As to indicate its low interest DN didn’t appoint any of their own reporters to the job but just copy/pasted a short text from the news agency TT (as much biased as the rest of the media). The first sentence reads: “Mortality among the opposition to the new government in Ukraine is extremely high” (a jaunty remark, of course unthinkable in the case of the Nemtsov murder). Ukraine’s president is quoted as saying that it’s all “a deliberate action which plays into the hands of our enemies”, obviously pointing at Russia.

A foreign policy analyst in the Swedish Defense Research Institute just follows up on Poroshenko by referring to Ukrainian experts, “speculating that Russia lies behind the murders, aiming at destabilizing the situation in Ukraine before a possible upcoming military offensive in the east…” What the “expert” should have done to earn his salary would have been a plausibility test on that claim. It’s true that the Nemtsov murder had a destabilizing effect in that it deepened the critical attention on the already vilified Russian leadership. But there is no equivalence to that in the Ukrainian case.

The very idea that Russia would send agents to Ukraine to murder their own friends there, just to discredit the Ukrainian Nazis, is indeed far-fetched beyond the improbable.
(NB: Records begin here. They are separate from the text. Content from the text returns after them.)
Lemma exec_set_ppi_priority self id prio w :
  wf_gic self -> 0 <= id < 32 ->
  Gicv3_set_ppi_priority self id prio w =
    Done tt (field_write (ppi_prio_reg self id) (id mod 4 * 8) 8 prio w).
Proof. intros Hg Hid. unfold Gicv3_set_ppi_priority. exec_run. Qed.

Lemma set_field_0 v lo width :
  Z.land v (unot U32 (shl U32 (Z.ones width) lo)) = set_field v lo width 0.
Proof. unfold set_field, shl at 3. by rewrite Z.shiftl_0_l, Z.lor_0_r. Qed.

Lemma exec_set_spi_trigger_level self id w :
  wf_gic self -> 0 <= id < 1024 ->
  Gicv3_set_spi_trigger_level self id w =
    Done tt (field_write (spi_cfg_reg self id) (id mod 16 * 2) 2 0 w).
Proof.
  intros Hg Hid. unfold Gicv3_set_spi_trigger_level, field_write, after_rmw.
  rewrite <- set_field_0. exec_run.
Qed.

Lemma exec_set_spi_trigger_edge self id w :
  wf_gic self -> 0 <= id < 1024 ->
  Gicv3_set_spi_trigger_edge self id w =
    Done tt (field_write (spi_cfg_reg self id) (id mod 16 * 2) 2 2 w).
Proof. intros Hg Hid. unfold Gicv3_set_spi_trigger_edge. exec_run. Qed.

Lemma exec_set_ppi_trigger_level self id w :
  wf_gic self -> 0 <= id < 32 ->
  Gicv3_set_ppi_trigger_level self id w =
    Done tt (field_write (ppi_cfg_reg self id) (id mod 16 * 2) 2 0 w).
Proof.
  intros Hg Hid. unfold Gicv3_set_ppi_trigger_level, field_write, after_rmw.
  rewrite <- set_field_0. exec_run.
Qed.

Lemma exec_set_ppi_trigger_edge self id w :
  wf_gic self -> 0 <= id < 32 ->
  Gicv3_set_ppi_trigger_edge self id w =
    Done tt (field_write (ppi_cfg_reg self id) (id mod 16 * 2) 2 2 w).
Proof. intros Hg Hid. unfold Gicv3_set_ppi_trigger_edge. exec_run. Qed.

Lemma exec_set_spi_group self id w :
  wf_gic self -> 0 <= id < 1024 ->
  Gicv3_set_spi_group self id w =
    Done tt (bits_set (spi_group_reg self id) (shl U32 1 (id mod 32)) w).
Proof. intros Hg Hid. unfold Gicv3_set_spi_group. exec_run. Qed.

Lemma exec_set_ppi_group self id w :
  wf_gic self -> 0 <= id < 32 ->
  Gicv3_set_ppi_group self id w = Done tt (bits_set (ppi_group_reg self) (shl U32 1 id) w).
Proof. intros Hg Hid. unfold Gicv3_set_ppi_group. exec_run. Qed.

Lemma exec_enable_ppi self id w :
  wf_gic self -> 0 <= id < 32 ->
  Gicv3_enable_ppi self id w = Done tt (bits_set (ppi_enable_reg self) (shl U32 1 id) w).
Proof. intros Hg Hid. unfold Gicv3_enable_ppi. exec_run. Qed.

Lemma exec_enable_spi self id w :
  wf_gic self -> 0 <= id < 1024 ->
  Gicv3_enable_spi self id w =
    Done tt (log (Barrier DsbSy) (after_write (spi_enable_reg self id) (shl U32 1 (id mod 32)) w)).
Proof. intros Hg Hid. unfold Gicv3_enable_spi. exec_run. Qed.

Lemma exec_write_volatile64 p v w :
  p <> 0 -> p mod 8 = 0 -> write_volatile64 p v w = Done tt (after_write64 p v w).
Proof. intros H0 H8. unfold write_volatile64. by rewrite (proj2 (Z.eqb_neq p 0)), H8. Qed.

Lemma exec_set_spi_routing self id aff w :
  wf_gic self -> 0 <= id < 1024 ->
  Gicv3_set_spi_routing self id aff w =
    Done tt (log (Barrier DsbSy) (after_write64 (spi_route_reg self id) aff w)).
Proof.
  intros Hg Hid. unfold Gicv3_set_spi_routing. do 3 exec_step.
  erewrite bind_done by (apply exec_write_volatile64; gic_side). done.
Qed.

Lemma exec_init_gic_distributor self w :
  wf_gic self ->
  init_gic_distributor self w = Done tt (bits_set (dist_addr self) 6 w).
Proof.
  intros Hg. unfold init_gic_distributor, bits_set.
  erewrite bind_done by (apply exec_set_mmio_bits32_0; gic_side). done.
Qed.

(** The redistributor wakes up when the hardware reports its children awake. *)
Lemma exec_init_gic_redistributor self fuel n w :
  wf_gic self ->
  let waker := redist_addr self + GICR_WAKER in
  let woken := log (Barrier DsbSy)
    (after_rmw waker (fun v => Z.land v (unot U32 GICR_WAKER_PSLEEP)) w) in
  busy_for waker GICR_WAKER_CASLEEP n woken -> (n < fuel)%nat ->
  init_gic_redistributor fuel self w = Done tt (after_reads waker (S n) woken).
Proof.
  intros Hg waker woken Hb Hf. unfold init_gic_redistributor.
  erewrite bind_done by (apply exec_clear_mmio_bits32; gic_side).
  rewrite (bind_done _ _ _ _ _ (exec_barrier _ _)).
  apply poll_done; [gic_side | done | done].
Qed.

(** The PPI bit for interrupt numbers above 31 overflows the shift. *)
Lemma ppi_bit_panics self id w (k : Z -> Z -> M unit) :
  wf_gic self -> 32 <= id ->
  (x <- uadd USIZE (redist_addr self) GICR_SGI_BASE ;; b <- ushl U32 1 id ;; k x b) w =
    Panicked w.
Proof.
  intros Hg Hid.
  rewrite (bind_done _ _ _ _ w (exec_uadd USIZE (redist_addr self) GICR_SGI_BASE w ltac:(gic_side))).
  apply bind_panicked. by apply ushl_panics.
Qed.

(** ** Reading the register base addresses *)

(** The cells of a [reg] value, mapped at [p]. *)
Definition cells_at (ram : gmap Z byte) (p : Z) (cells : list (list byte)) : Prop :=
  0 < p /\ p + 4 * Z.of_nat (length cells) < 2 ^ USIZE /\
  cells_ok cells /\ ram_bytes ram p (concat cells).

Lemma cells_at_mono ram ram' p cells : ram ⊆ ram' -> cells_at ram p cells -> cells_at ram' p cells.
Proof. intros Hs (H1 & H2 & H3 & Hb). do 3 (split; [done |]). by eapply ram_bytes_mono. Qed.

Lemma exec_address_body p cells i c acc w :
  cells_at (w_ram w) p cells -> cells !! i = Some c ->
  (off <- umul USIZE (Z.of_nat i) 4 ;;
   cell <- read_be_u32 p off ;;
   addr <- ushl U64 acc 32 ;;
   ret (Z.lor addr cell)) w = Done (shift_in acc (be_combine c)) w.
Proof.
  intros (Hp & Hfit & Hc & Hram) Hi. pose proof (lookup_lt_Some _ _ _ Hi) as Hlt.
  pose proof (ram_bytes_concat _ _ _ _ _ Hc Hram Hi) as Hb.
  assert (length c = 4%nat) as Hlen by (by eapply Forall_lookup in Hc).
  rewrite (bind_done _ _ _ (Z.of_nat i * 4) w) by (apply exec_umul; solve_fits).
  rewrite (bind_done _ _ _ (be_combine c) w).
  2:{ apply exec_read_be_u32; [unfold place_ok; lia | done | done]. }
  by rewrite (bind_done _ _ _ _ w (exec_ushl U64 acc 32 w ltac:(solve_fits))).
Qed.

Lemma exec_read_address p n cells w :
  n = Z.of_nat (length cells) -> cells_at (w_ram w) p cells ->
  read_address p n w = Done (wrap U64 (be_combine (concat cells))) w.
Proof.
  intros Hn Hc. unfold read_address. apply for_each_address; [done | by apply Hc |].
  intros i c acc Hi. by apply (exec_address_body p cells).
Qed.

Lemma cells_at_app ram p cs1 cs2 :
  cells_at ram p (cs1 ++ cs2) ->
  cells_at ram p cs1 /\ cells_at ram (p + 4 * Z.of_nat (length cs1)) cs2.
Proof.
  intros (Hp & Hfit & Hc & Hram). rewrite length_app in Hfit.
  apply Forall_app in Hc as [Hc1 Hc2]. rewrite concat_app, ram_bytes_app in Hram.
  assert (length (concat cs1) = 4 * length cs1)%nat as Hl.
  { clear -Hc1. induction Hc1 as [| c cs Hc Hcs IH]; [done |].
    simpl. rewrite length_app, Hc, IH. lia. }
  destruct Hram as [Hr1 Hr2]. repeat split; try done; try lia.
  by replace (p + 4 * Z.of_nat (length cs1)) with (p + Z.of_nat (length (concat cs1))) by lia.
Qed.

(** The part of [setup] that reads the two base addresses. *)
Lemma exec_setup_addresses fuel dev w ac sc reg dist size redist rest :
  wf_device dev -> get_parent_cells dev w = Done (ac, sc) w ->
  first_named "reg" (valid_props dev) = Some reg ->
  cells_at (w_ram w) (Property.value reg) (dist ++ size ++ redist ++ rest) ->
  ac = Z.of_nat (length dist) -> sc = Z.of_nat (length size) -> ac = Z.of_nat (length redist) ->
  ac + sc < 2 ^ U32 ->
  setup fuel dev w =
    (init_gic fuel (wrap U64 (be_combine (concat dist))) (wrap U64 (be_combine (concat redist))) ;;
     set_priority_mask 0xff ;; enable_grp1_ints) w.
Proof.
  intros Hwf Hcells Hreg Hat Hd Hs Hr Hfit. unfold setup.
  rewrite (bind_done _ _ _ _ _ Hcells).
  rewrite (bind_done _ _ _ _ _ (exec_find_property dev "reg" w Hwf)), Hreg.
  apply cells_at_app in Hat as [Hat1 Hat].
  rewrite bind_bind. rewrite (bind_done _ _ _ _ _ (exec_read_address _ ac dist w Hd Hat1)).
  rewrite bind_bind. rewrite (bind_done _ _ _ (ac + sc) w) by (apply exec_uadd; solve_fits).
  rewrite bind_bind. rewrite (bind_done _ _ _ ((ac + sc) * 4) w) by (apply exec_umul; solve_fits).
  apply cells_at_app in Hat as [_ Hat]. apply cells_at_app in Hat as [Hat _].
  replace (Property.value reg + 4 * Z.of_nat (length dist) + 4 * Z.of_nat (length size))
    with (Property.value reg + (ac + sc) * 4) in Hat by lia.
  rewrite bind_bind.
  rewrite (bind_done _ _ _ (wrap U64 (be_combine (concat redist))) w); [done |].
  apply for_each_address; [done | by apply Hat |].
  intros i c acc Hi. pose proof Hat as (? & ? & _).
  rewrite (bind_done _ _ _ (Property.value reg + (ac + sc) * 4) w)
    by (apply exec_ptr_add; solve_fits).
  by apply (exec_address_body _ redist).
Qed.

End gicv3_facts.

(** ** Theorems *)

Section gic_theorems.
Import GicState.
Implicit Types (self : GicState.t).

(** The registers of the GICv3 architecture that hold one setting per interrupt:
    8-bit priorities, 2-bit configurations (0b00 level, 0b10 edge), 1-bit groups,
    in the distributor and in the SGI frame of the redistributor. *)
Definition GICD_priorities (dist : Z) : Z := dist + 0x400.
Definition GICD_configs (dist : Z) : Z := dist + 0xC00.
Definition GICD_groups (dist : Z) : Z := dist + 0x080.
Definition GICR_priorities (redist : Z) : Z := redist + 0x10400.
Definition GICR_configs (redist : Z) : Z := redist + 0x10C00.
Definition GICR_groups (redist : Z) : Z := redist + 0x10080.

Definition trigger_bits (edge : bool) : Z := if edge then 2 else 0.

(** What an operation leaves: the kernel's state, and the accesses made. *)
Definition only_accesses {HW : Hardware} (r : outcome unit) (w : world) (evs : list event) : Prop :=
  exists w', r = Done tt w' /\ same_kernel w w' /\ w_trace w' = w_trace w ++ evs.

(** A field write of the register that the code computes is an update of the array. *)
Lemma field_write_updates {HW : Hardware} base per width id x (w : world) :
  0 < per -> 0 < width -> per * width = 32 -> fits width x ->
  exists evs, w_trace (field_write (base + id / per * 4) (id mod per * width) width x w) =
    w_trace w ++ evs /\ entry_updated base width id x evs.
Proof.
  intros Hp Hw Hpack Hx. eexists. split; [simpl; by rewrite <- !app_assoc |].
  eexists _, _, _. split; [done |]. split; [apply set_field_fits |].
  split; [by apply entry_here |]. intros id' Hin. by apply entry_set.
Qed.

Lemma bits_set_field {HW : Hardware} a n (w : world) :
  0 <= n < 32 -> bits_set a (shl U32 1 n) w = field_write a n 1 1 w.
Proof.
  intros Hn. unfold bits_set, field_write, after_rmw.
  by rewrite set_bit_field by (try apply wrap_fits; unfold U32; lia).
Qed.

Lemma only_accesses_field {HW : Hardware} (m : M unit) base per width id x (w : world) :
  0 < per -> 0 < width -> per * width = 32 -> fits width x ->
  m w = Done tt (field_write (base + id / per * 4) (id mod per * width) width x w) ->
  exists evs, only_accesses (m w) w evs /\ entry_updated base width id x evs.
Proof.
  intros Hp Hw Hpack Hx E. destruct (field_write_updates base per width id x w) as (evs & Htr & Hu);
    try done. exists evs. split; [| done]. by eexists.
Qed.

Lemma only_accesses_bit {HW : Hardware} (m : M unit) base id (w : world) :
  m w = Done tt (bits_set (base + id / 32 * 4) (shl U32 1 (id mod 32)) w) ->
  exists evs, only_accesses (m w) w evs /\ entry_updated base 1 id 1 evs.
Proof.
  intros E. pose proof (Z.mod_pos_bound id 32 ltac:(lia)).
  apply (only_accesses_field m base 32 1); [lia | lia | lia | solve_fits |].
  rewrite E, bits_set_field by lia. by rewrite Z.mul_1_r.
Qed.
These Nazis have already discredited themselves to the extreme by killing innocent fellow citizens in Donbas, in the most unscrupulous and cruel way, without western media reacting significantly. Russia knew, as well as everybody else with eyes and a brain, that this apparent western cover-up would not change a bit by a few more Nazi murders.

Another Swedish “expert” prefers the suicide hypothesis, according to TT. The victims were namely facing criminal charges of different kinds, probably politically motivated in accordance with recent Ukrainian principles. This expert thus thinks that sane people, threatened with prison sentences, would desire to kill themselves instead of simply move to Russia with their families, where they would have been taken well care of. It seems as if the brains of these experts stop functioning normally as soon as the issues involve Russia. They are civil servants, paid by the public, engaged in what amounts to outright political propaganda, not research.

Not that I’m surprised. Nor disillusioned. I had no illusions to start with.